Prompt:
Copy each line below containing "discriminate".

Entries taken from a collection

(** When no new endpoint is reported twice and the keys drawn are new,
    two assignments share their key exactly when they share their
    endpoint. *)
Lemma assign_consistent (old : obj backend) (c : nat) (d : list endpoint) :
  NoDup (unknown old d) ->
  NoDup (map fresh_key (seq c (List.length (unknown old d)))) ->
  (forall k, In k (map fresh_key (seq c (List.length (unknown old d)))) ->
             Obj.get k old = None) ->
  forall k e k' e',
    In (k, e) (assign old c d) -> In (k', e') (assign old c d) ->
    (k = k' <-> e = e').
Proof.
  intros Hd Hk Hnew k e k' e' A A'.
  assert (Hfresh : forall k0 e0 i,
             nth_error (unknown old d) i = Some e0 ->
             k0 = fresh_key (c + i) ->
             i < List.length (unknown old d)
             /\ nth_error (map fresh_key
                             (seq c (List.length (unknown old d)))) i
                = Some k0).
  { intros k0 e0 i Hi ->.
    assert (i < List.length (unknown old d))
      by (apply nth_error_Some; congruence).
    split; auto. now apply nth_error_fresh_keys. }
  destruct (assign_in _ _ _ _ _ A) as [_ [F|[F _]]];
    destruct (assign_in _ _ _ _ _ A') as [_ [F'|[F' _]]].
  - split; intros E; [|congruence]. subst k'.
    apply find_key_some in F, F'.
    destruct F as (ob & G & <-), F' as (ob' & G' & <-). congruence.
  - destruct (assign_minted _ _ _ _ _ A' F') as (i & Hi & Hk').
    destruct (Hfresh _ _ _ Hi Hk') as [_ Hn]. apply nth_error_In in Hn.
    apply Hnew in Hn. destruct (find_key_some _ _ _ F) as (ob & G & _).
    split; intros E; subst; congruence.
  - destruct (assign_minted _ _ _ _ _ A F) as (i & Hi & Hk0).
    destruct (Hfresh _ _ _ Hi Hk0) as [_ Hn]. apply nth_error_In in Hn.
    apply Hnew in Hn. destruct (find_key_some _ _ _ F') as (ob & G & _).
    split; intros E; subst; congruence.
  - destruct (assign_minted _ _ _ _ _ A F) as (i & Hi & Hk0).
    destruct (assign_minted _ _ _ _ _ A' F') as (i' & Hi' & Hk0').
    destruct (Hfresh _ _ _ Hi Hk0) as [Hlt Hn].
    destruct (Hfresh _ _ _ Hi' Hk0') as [Hlt' Hn'].
    split; intros E.
    + assert (Ei : nth_error
                     (map fresh_key (seq c (List.length (unknown old d)))) i
                   = nth_error
                       (map fresh_key (seq c (List.length (unknown old d))))
                       i') by congruence.
      rewrite NoDup_nth_error in Hk. apply Hk in Ei.
      * subst i'. congruence.
      * now rewrite length_map, length_seq.
    + subst e'. rewrite <- Hi' in Hi.
      rewrite NoDup_nth_error in Hd. apply Hd in Hi; auto.
      subst i'. congruence.
Qed.

(** Under [assign_consistent], the reconciled set finds every endpoint
    again under the key it was stored with. *)
Lemma install_find_key (port : Z) (a : list (string * endpoint)) :
  (forall k e k' e', In (k, e) a -> In (k', e') a -> (k = k' <-> e = e')) ->
  forall k e, In (k, e) a -> find_key (install port a []) e = Some k.
Proof.
  intros Hc k e A.
  assert (Hk : In k (Obj.keys (install port a []))).
  { apply install_keys. left. apply in_map_iff. now exists (k, e). }
  apply in_keys_get in Hk. destruct Hk as [b G].
  destruct (install_get _ _ _ _ _ G) as [(e0 & A0 & ->)|]; [|discriminate].
  assert (e0 = e) by (apply (Hc k e0 k e); auto). subst e0.
  destruct (find_key (install port a []) e) as [k2|] eqn:F.
  - apply find_key_some in F. destruct F as (b2 & G2 & E2).
    destruct (install_get _ _ _ _ _ G2) as [(e2 & A2 & ->)|]; [|discriminate].
    rewrite endpoint_of_mk_backend in E2. subst e2.
    f_equal. now apply (Hc k2 e k e).
  - exfalso.
    exact (find_key_found _ _ _ _ G (endpoint_of_mk_backend _ _ _) F).
Qed.

(** A set that finds every endpoint under its old key assigns the same
    keys, and draws none. *)
Lemma assign_stable (old new : obj backend) (d : list endpoint) :
  forall c c',
    (forall k e, In (k, e) (assign old c d) -> find_key new e = Some k) ->
    assign new c' d = assign old c d /\ unknown new d = [].
Proof.
  unfold unknown.
  induction d as [|e d IH]; intros c c' H; simpl in *; auto.
  destruct (find_key old e) as [k|] eqn:F.
  - rewrite (H k e) by now left. simpl.
    destruct (IH c c') as [-> ->]; auto. intros; apply H; now right.
  - rewrite (H (fresh_key c) e) by now left. simpl.
    destruct (IH (S c) c') as [-> ->]; auto. intros; apply H; now right.
Qed.

Lemma diff_removed_self (o : obj backend) : diff_removed o o = [].
Proof.
  unfold diff_removed.
  assert (H : forall ks, incl ks (Obj.keys o) ->
                         filter (fun k => is_undefined (Obj.get k o)) ks = []).
  { induction ks as [|k ks IH]; intros Hincl; simpl; auto.
    destruct (in_keys_get k o) as [v ->]; [apply Hincl; now left|].
    simpl. apply IH. intros x Hx. apply Hincl. now right. }
  apply H, incl_refl.
Qed.

(** ** One turn of the event loop *)

(** Closes [evolves r r'] when [r'] is [r] with other fields set. *)
Ltac evolves_same := unfold evolves, evolves_core, core; simpl; tauto.
(** One row of [campaigns] after the classification is applied. *)
Definition tag (r : record) : record :=
  let '(t, asin, sku) := classify_campaign (Campaign_Name r) in
  {| Date := Date r; Campaign_Name := Campaign_Name r;
     Advertised_ASIN := Advertised_ASIN r;
     ASIN := asin; SKU := sku; Advertising_Type := t;
     Spend := Spend r; Sales := Sales r; Orders := Orders r;
     Clicks := Clicks r; Impressions := Impressions r;
     Cost_Per_Click := Cost_Per_Click r;
     Reported_ACOS := Reported_ACOS r; Reported_ROAS := Reported_ROAS r;
     Reported_CTR := Reported_CTR r |}.

Variable campaigns : list record.

(** [known]: the classified rows with a date. *)
Definition known : list record :=
  filter (fun r => is_Some (Date r)) (known_only (tag <$> campaigns)).

Definition perpetua : metrics := calc_metrics (of_type Perpetua known).
Definition non_perpetua : metrics := calc_metrics (of_type NonPerpetua known).

End Run.
End Script10.

(** ** scripts/11_combined_reports_dashboard.py *)

Module Script11.
Import Pandas.
Local Open Scope Q_scope.

Record metrics : Set := {
  Data_Source : string;
  Unique_Campaigns : nat;
  Unique_ASINs : nat;
  Total_Spend : Q;
  Total_Sales : Q;
  Total_Orders : Q;
  Total_Clicks : Q;
  Total_Impressions : Q;
  ROAS : Q;
  ACOS : Q;
  CPC : Q;
  CTR : Q;
  CVR : Q;
  CPA : Q;
  CPM : Q;
  AOV : Q;
  Spend_Per_ASIN : Q;
  Sales_Per_ASIN : Q
}.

Task solution:
  destruct (install_get _ _ _ _ _ G) as [(e0 & A0 & ->)|]; [|discriminate].
    destruct (install_get _ _ _ _ _ G2) as [(e2 & A2 & ->)|]; [|discriminate].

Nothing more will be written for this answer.